How satellite crop monitoring works
Satellite crop monitoring means tracking the health and development of your fields from orbiting satellites — without drones, without in-field sensors, and without enterprise software. The two Sentinel-2 satellites, operated by the European Space Agency, photograph every field on Earth every five days at no cost to you. From this data, vegetation indices like NDVI, NDMI, and NDRE reveal exactly how your crop is doing, week by week, in numbers.
If you have ever wondered “is my field okay?” without being there to look — satellite monitoring is the answer.
What satellite monitoring reveals
From free Sentinel-2 imagery, you can measure:
- Canopy health and density (NDVI, EVI) — is the crop growing as expected for its stage?
- Water stress (NDMI) — is the crop running dry, days before it looks thirsty?
- Nitrogen / chlorophyll status (NDRE) — is the crop well-fed or running short?
- Floods and drainage (NDWI) — where is water sitting in the field?
- Fire risk and burn damage (NBR, dNBR) — is the land in danger, or how badly did it burn?
- Seasonal trends — how does this year compare to last year and the 5-year average?

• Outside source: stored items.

Lemma binding_synchronizes (r : Synchronizer W UserProjectBinding) `{!SyncWorld (I := I) r binding_main no_status} k : key_namespace k = "" →
  synchronizes r binding_main no_status k (λ _, True) SeedUserProjectBindingCleanupFinalizer (seed_stores r binding_main no_status)
    (BindingSync.Reconcile r k).
Proof.
  intros Hns. apply (synchronizes_intro r binding_main no_status k _ _ (λ e, e)).
  - intros x _ Hk Hd. eexists. rewrite (not_deleted _ Hd). split; [by apply reports_ext|].
    intros p (_ & _ & _ & Hkp & _). apply spreads_copies_recorded, seeds_reconciled; [exact (in_key p k Hkp Hns)|]. by intros e y [= <-].
  - intros x _ Hk Hd Hf. rewrite Hd. do 2 eexists. split; [by apply reports_wrap, reports_ext|].
    split; [by apply seeds_deleted|by apply drops_simply].
Qed.

Lemma preset_synchronizes {Spec} `{Inhabited Spec} (r : Synchronizer W (SpecObject Spec)) `{!SyncWorld (I := I) r preset_main no_status}
    k k' : key_namespace k = "" → key_name k' = key_name k →
  synchronizes r preset_main no_status k (λ _, True) PresetSeedCleanupFinalizer (seed_stores r preset_main no_status)
    (PresetSync.Reconcile r k').
Proof.
  intros Hns Hn. unfold PresetSync.Reconcile, PresetSync.reconcile. rewrite Hn. replace (mkKey "" (key_name k)) with k by (destruct k; simpl in *; congruence).
  apply (synchronizes_intro r preset_main no_status k _ _ (λ e, e)).
  - intros x _ Hk Hd. eexists. rewrite (not_deleted _ Hd). split; [by apply reports_ext|].
    intros p (_ & _ & _ & Hkp & _). apply spreads_copies_recorded, seeds_reconciled; [exact (in_key p k Hkp Hns)|]. by intros e y [= <-].
  - intros x _ Hk Hd Hf. rewrite Hd. unfold PresetSync.handleDeletion. assert (HasFinalizer (so_meta x) [PresetSeedCleanupFinalizer] = true) as -> by exact (finalizer_listed x _ Hf). do 2 eexists.
    split; [by apply reports_wrap, reports_ext|]. split; [apply seeds_deleted; exact (in_key x k Hk Hns)|by apply drops_wrapped, drops_simply].
Qed.

Lemma definition_synchronizes {Spec} `{Inhabited Spec} (r : Synchronizer W (SpecObject Spec))
    `{!SyncWorld (I := I) r definition_main no_status} k : key_namespace k = "" →
  synchronizes r definition_main no_status k (λ _, True) ApplicationDefinitionSeedCleanupFinalizer (seed_stores r definition_main no_status)
    (ApplicationDefinitionSync.Reconcile r k).
Proof.
  intros Hns. apply (synchronizes_intro r definition_main no_status k _ _ (λ e, e)).
  - intros x _ Hk Hd. eexists. rewrite (not_deleted _ Hd). split; [by apply reports_ext|].
    intros p (_ & _ & _ & Hkp & _). apply spreads_copies_recorded, seeds_reconciled; [exact (in_key p k Hkp Hns)|]. by intros e y [= <-].
  - intros x _ Hk Hd Hf. rewrite Hd. unfold ApplicationDefinitionSync.handleDeletion. assert (HasFinalizer (so_meta x) [ApplicationDefinitionSeedCleanupFinalizer] = true) as -> by exact (finalizer_listed x _ Hf). do 2 eexists.
    split; [by apply reports_wrap, reports_ext|]. split; [apply seeds_deleted; exact (in_key x k Hk Hns)|by apply drops_wrapped, drops_simply].
Qed.

(** Constraints live in a namespace, the same on the seeds. *)
Lemma constraint_synchronizes {Spec} `{Inhabited Spec} (r : Synchronizer W (SpecObject Spec)) `{!SyncWorld (I := I) r so_spec no_status} k :
  synchronizes r so_spec no_status k (λ _, True) GatekeeperSeedConstraintCleanupFinalizer (seed_stores r so_spec no_status)
    (ConstraintSync.Reconcile r (key_namespace k) k).
Proof.
  apply (synchronizes_intro r so_spec no_status k _ _ (λ e, e)).
  - intros x _ Hk Hd. eexists. rewrite (not_deleted _ Hd). split; [by apply reports_ext|].
    intros p (_ & _ & _ & Hkp & _). apply seeds_reconciled; [by rewrite <- Hkp|]. by intros e y [= <-].
  - intros x _ Hk Hd Hf. rewrite Hd. unfold ConstraintSync.handleDeletion. assert (HasFinalizer (so_meta x) [GatekeeperSeedConstraintCleanupFinalizer] = true) as -> by exact (finalizer_listed x _ Hf). do 2 eexists.
    split; [by apply reports_wrap, reports_ext|]. split; [by apply seeds_deleted; rewrite <- Hk|by apply drops_simply].
Qed.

The key insight: a trend is more valuable than a snapshot. A single NDVI reading of 0.5 tells you little. An NDVI that has dropped from 0.7 to 0.5 in two weeks tells you something is wrong. This is why monitoring systems compare against history, not just absolute thresholds.
The six-step process
- Identify the field — draw or define the boundary (a rectangle, a polygon, or saved field shape).
- Pull the satellite image — Sentinel-2 captures the location every 5 days, cloud permitting.
- Filter clouds and shadows — only clean pixels are used; hazy images are rejected.
- Compute vegetation indices — the raw reflectance bands are combined into NDVI, NDMI, and other indices.
- Compare against history — the current values are compared to previous months, years, and seasonal norms.
- Interpret — the numbers are translated into plain words: “Your crop is healthy and well-watered” or “Water stress is increasing — consider irrigating.”
This is exactly what AgroReports does, end to end, for free.
Key metrics
| Approach | Coverage | Frequency | Cost | Setup |
|---|---|---|---|---|
| Satellite (Sentinel-2) | Every field on Earth | Every 5 days | Free | None — just draw the boundary |
| Drones | Limited flight range | On-demand (you fly it) | €1,000–15,000 + time | Buy, learn to fly, process imagery |
| In-field sensors | One point per sensor | Continuous | €200–2,000/sensor + maintenance | Install, calibrate, maintain, replace |
Satellites win on coverage and cost. Drones win on resolution and timing control. Sensors win on real-time frequency. They are complementary, not competitive — but for most farmers, satellite monitoring is the only one that is free, zero-setup, and covers the whole farm.
What satellite monitoring cannot do
- It cannot replace walking the field. A satellite tells you where and when something is wrong; it rarely tells you what. Ground-truthing remains essential.
- It cannot see through clouds. Persistent cloud cover creates data gaps. Good systems use composites (multi-date medians) and tell you when data is unreliable.
- Resolution has limits. At 10 m/pixel, Sentinel-2 cannot see individual plants. It sees the average of a 10×10 m patch — fine for fields, inadequate for individual vines or trees.
- It cannot name a disease. Satellite detects the stress signature (declining NDVI/NDMI); it cannot identify the pathogen.
Free report: Monitor your field from satellite — draw the boundary, and AgroReports computes all relevant indices, compares against 3–5 years of history, and writes a plain-language report. Free, no signup. Check my field →
Is satellite crop monitoring really free?
Yes. The Sentinel-2 satellites are funded by the European Space Agency and the European Commission; their data is public and free. The raw imagery is downloadable by anyone. What AgroReports adds is the processing: cloud masking, index computation, historical comparison, and plain-language interpretation — so you get an answer instead of raw data.
How often is satellite crop data updated?
Sentinel-2 revisits every location on Earth every five days (two satellites working in tandem). However, clouds can block the view — in cloudy regions or seasons, the usable update frequency may be longer. Good monitoring systems use cloud-free composites (combining multiple dates) to fill gaps and flag when the data quality is low.
Do I need a drone for satellite monitoring?
No. Satellite monitoring uses orbiting satellites — you do not need to buy, fly, or maintain any hardware. Drones offer higher resolution and on-demand timing, but at significant cost and effort. For most farmers, satellite data is sufficient and vastly more practical.
How accurate is satellite crop monitoring?
Accurate enough to guide decisions when used correctly. The indices correlate well with ground observations of canopy health, biomass, and water stress — published R² values for NDVI vs field-measured biomass typically exceed 0.8 for most crops. The caveats: cloud contamination degrades quality, and no index replaces ground-truthing for diagnosis. The best approach combines satellite trends with targeted field visits.